“Behind!” How Are Computers That Understand Our Visual World Like Chefs Who Eat Their Own Food?
In a recent article that caught my eye, Rachel Gordon, Communications and Media Relations Officer at MIT’s CSAIL, details recent exciting developments in computer vision. In her article, “Computer vision system marries image recognition and generation” she notes, “Computers possess two remarkable capabilities with respect to images: They can both identify them and generate them anew.” Rachel draws the analogy of a chef (creator of dishes) and connoisseur (knowledgeable taster of dishes) who share a common understanding of the taste of food, but operate in very distinct capacities. She asks, what would it mean to unify them?

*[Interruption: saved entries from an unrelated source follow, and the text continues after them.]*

(** * IBM "Ponder This" March 2024: a shallow embedding of the three solvers

    The repository holds three C programs that look for the smallest
    non-negative integer [A] such that none of the [n] terms
    [a_0 = A], [a_i = a_(i-1) + i] is prime:

    - [IBM_ponder_2024-03_1.c]   backward strategy ([processArray],
      [look4StartValue]) and the verifier [CheckSequence];
    - [IBM_ponder_2024-03_2.c]   forward strategy ([fillArrayOfPrimes],
      [isCorrectValue], the loop of [main]);
    - [IBM_ponder_2024-03_2_MT.c] the forward strategy run by several
      threads ([mainLoop], the loop of [main]).

    Conventions of the embedding.
    - [int_fast64_t] values are integers of [Z].  Signed overflow is
      undefined behaviour in C, so the embedding describes the runs in which
      every intermediate value fits the machine type.
    - The [char] arrays [numberArray] and [primeArray] only ever hold 0 and
      1; they are lists of [bool] ([true] for 1).
    - The primesieve library is external.  Its iterator is modelled by the
      position from which the next prime is looked for:
      [primesieve_jump_to] sets the position and [primesieve_next_prime]
      returns the smallest prime at or above it and moves past it.  The
      library takes its start as a [uint64_t]: the model describes the calls
      with a start [>= 0], the domain of the candidates, and every theorem
      that runs the prime source assumes that the start value or offset it
      is given is not negative.
    - A counted C loop is a [Fixpoint] on the number of iterations left.
      The other loops are [Fixpoint]s on a fuel counter: [processArray],
      [fillArrayOfPrimes] and [CheckSequence] supply a fuel computed from
      their arguments, which is shown never to run out, and the two
      unbounded search loops ([look4StartValue], the loop of [main]) take
      the fuel as an argument and are shown to return for some fuel.
      [None] stands for "out of fuel" or, for the guarded accesses to
      [primeArray], for an access outside the array.
    - The threads of program 2_MT are interleaved by a schedule, a list of
      thread numbers; every access to the shared [bestValue] is a step. *)

From Stdlib Require Import ZArith Zdivisibility Lia Bool List.
From stdpp Require Import base list.
Import ListNotations.

Local Open Scope Z_scope.

(** ** The prime source (primesieve) *)

Module Primesieve.

(** [no_div k d p]: none of [d, d+1, ..., d+k-1] divides [p]. *)
Fixpoint no_div (k : nat) (d p : Z) : bool :=
  match k with
  | O => true
  | S k' => negb (p mod d =? 0) && no_div k' (d + 1) p
  end.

Professional kitchens are adrenaline-fueled, eye-popping visual environments where computer vision-like requirements are necessary for a chef’s success. (Check out these videos to see how Plainsight helps restaurants understand their visual world). If you’ve never worked in a restaurant, you need only to turn to popular television shows for evidence. In “The Bear”, the chaos of a professional kitchen is brought to order with learning and improvement, standardized procedures, common language, attention to detail, knowledge of all things at all times within the environment, and perhaps most importantly, resourceful filling in of any blanks. Tune in to Food Network to feast on the irresistible recipe of chef competitors, surprise ingredients, a ticking clock, and a panel of strict judges. Chefs are urged to taste as they cook–not doing so is considered a rookie mistake. But, rarely do we see them get the chance to eat their own masterpieces, or potential culinary disasters (really, what can we expect from a mystery basket of geoduck, fiddlehead ferns, and squid ink?).
In professional kitchens, CV-like requirements are necessary for a chef’s success.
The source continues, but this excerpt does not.